В частности, установлено, что доля сильно пьющих среди пьющих почти постоянна для каждой этнической группы[3]. Затем — что для любой этнической группы от 48% до 55% сильно пьющих становятся алкоголиками[4]. К подобным же отрицательным результатам при поиске корреляций приводит и изучение социального положения алкоголиков[5].

Можно ли, тем не менее, утверждать, что перед алкоголем все равны, как перед Богом? Пожалуй, да, если учесть, что и Бог учитывает профессионально-трудовые различия людей: «Нет эллина, нет иудея, мужчины и женщины…», но есть трудящийся и бездельник, герой и раб. Обнаружены, действительно, довольно устойчивые корреляции винопития и алкоголизма с родом занятий и отношением к своему делу: больше пьющих среди занятых тяжелой и нестандартной работой — добычей ископаемых, журналистикой, мореходством, сезонной работой и др., а также среди профессий, связанных с заключением сделок,— бизнесмены, торговцы, проститутки[6]; сравнительно часто алкоголики в свое время были добросовестными и болевшими за дело работниками.

Приведенные данные свидетельствуют о том, что алкоголизм — указатель труда и отношения к труду. Но поскольку личность — не указатель труда (труд — указатель личностей), то первоначальное положение остается в силе: алкоголизм — не указатель личностей.

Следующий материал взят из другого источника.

(** [AccessibilityCorrelationFence], [AccessibilityCorrelationAssignment],
    [AccessibilityCorrelationTarget], [InstalledWindowCorrelation]. *)
Module CorrelationFence.
Record t := mk {
  accessibility_generation : N; source_revision : N; cache_revision : AccessibilityRevision.t }.
End CorrelationFence.
Record CorrelationAssignment := mkAssignment {
  assigned_evidence : TargetEvidence.t; assigned_correlation : ElementWindowCorrelation }.
Module CorrelationTarget.
Record t := mk { evidence : TargetEvidence.t; snapshot : ElementSnapshot.t; application_name : option string }.
End CorrelationTarget.
Record InstalledWindowCorrelation := mkInstalled {
  installed_evidence : TargetEvidence.t; installed_correlation : ElementWindowCorrelation }.
#[export] Instance window_correlation_eq_dec : EqDecision ElementWindowCorrelation.
Proof. assert (EqDecision WindowCorrelationEvidence) by solve_decision. solve_decision. Defined.

(** [BootstrapAccumulator]. *)
Module Bootstrap.
Record t := mk {
  accessibility_generation : N; source_revision : N; nodes : gmap Address CachedNode.t; estimated_bytes : N;
  expected_after : option Address }.
End Bootstrap.

(** [PlaneState], with the value of the watch channel. *)
Module PlaneState.
Record t := mk {
  desktop_id : DesktopId;
  desktop_generation : DesktopGeneration;
  cache : AccessibilityCache.t;
  source_revision : option N;
  has_bootstrapped : bool;
  expected_actor_generation : option N;
  resync_pending : bool;
  bootstrap : option Bootstrap.t;
  raw_nodes : gmap Address CachedNode.t;
  raw_estimated_bytes : N;
  applications : gmap Address ApplicationRef.t;
  actor_application_generations : gmap string N;
  elements : gmap Address ElementRef.t;
  correlations : gmap Address InstalledWindowCorrelation;
  cursors : CursorStore;
  changes : ChangeSignal }.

Данное положение, как можно заметить, напоминает известный правовой принцип, связанный с презумпцией невиновности: преступление — не указатель личностей. И точно так же близкое по духу положение сформулировано применительно к творческой деятельности человека: «То, что составляет произведение, не есть тот, кто ставит на нем свое имя. То, что составляет произведение, не имеет имени» (П. Валери). Все три случая объединяет, очевидно, один и тот же предмет — деятельность человека как личности, не выходящая за пределы свободы воли и производимая под личную ответственность.

«Легче было отрешить генерал-губернатора,
нежели указать ему почтительно
законный путь,
от коего он уклонился».

Г. С. Батеньков.
«Обозрение государственного строя»

Поразившие нас факты мы сводим в теории; люди в древности придавали им форму мифа. Согласно одному из таких мифов, человек по имени Сизиф вкатывал на гору камень, а камень оттуда скатывался. Сизиф продолжал вкатывать, а камень продолжал скатываться. Здесь важно подчеркнуть две вещи. Во-первых, Сизиф не был глуп: когда камень скатывался, он уже знал, что дело этим кончится. Во-вторых, Сизиф работал добросовестно, и камень скатывался не по его небрежности. Камень скатывался САМ. А потому древнегреческий поэт Гомер справедливо назвал Сизифов камень – бессовестным.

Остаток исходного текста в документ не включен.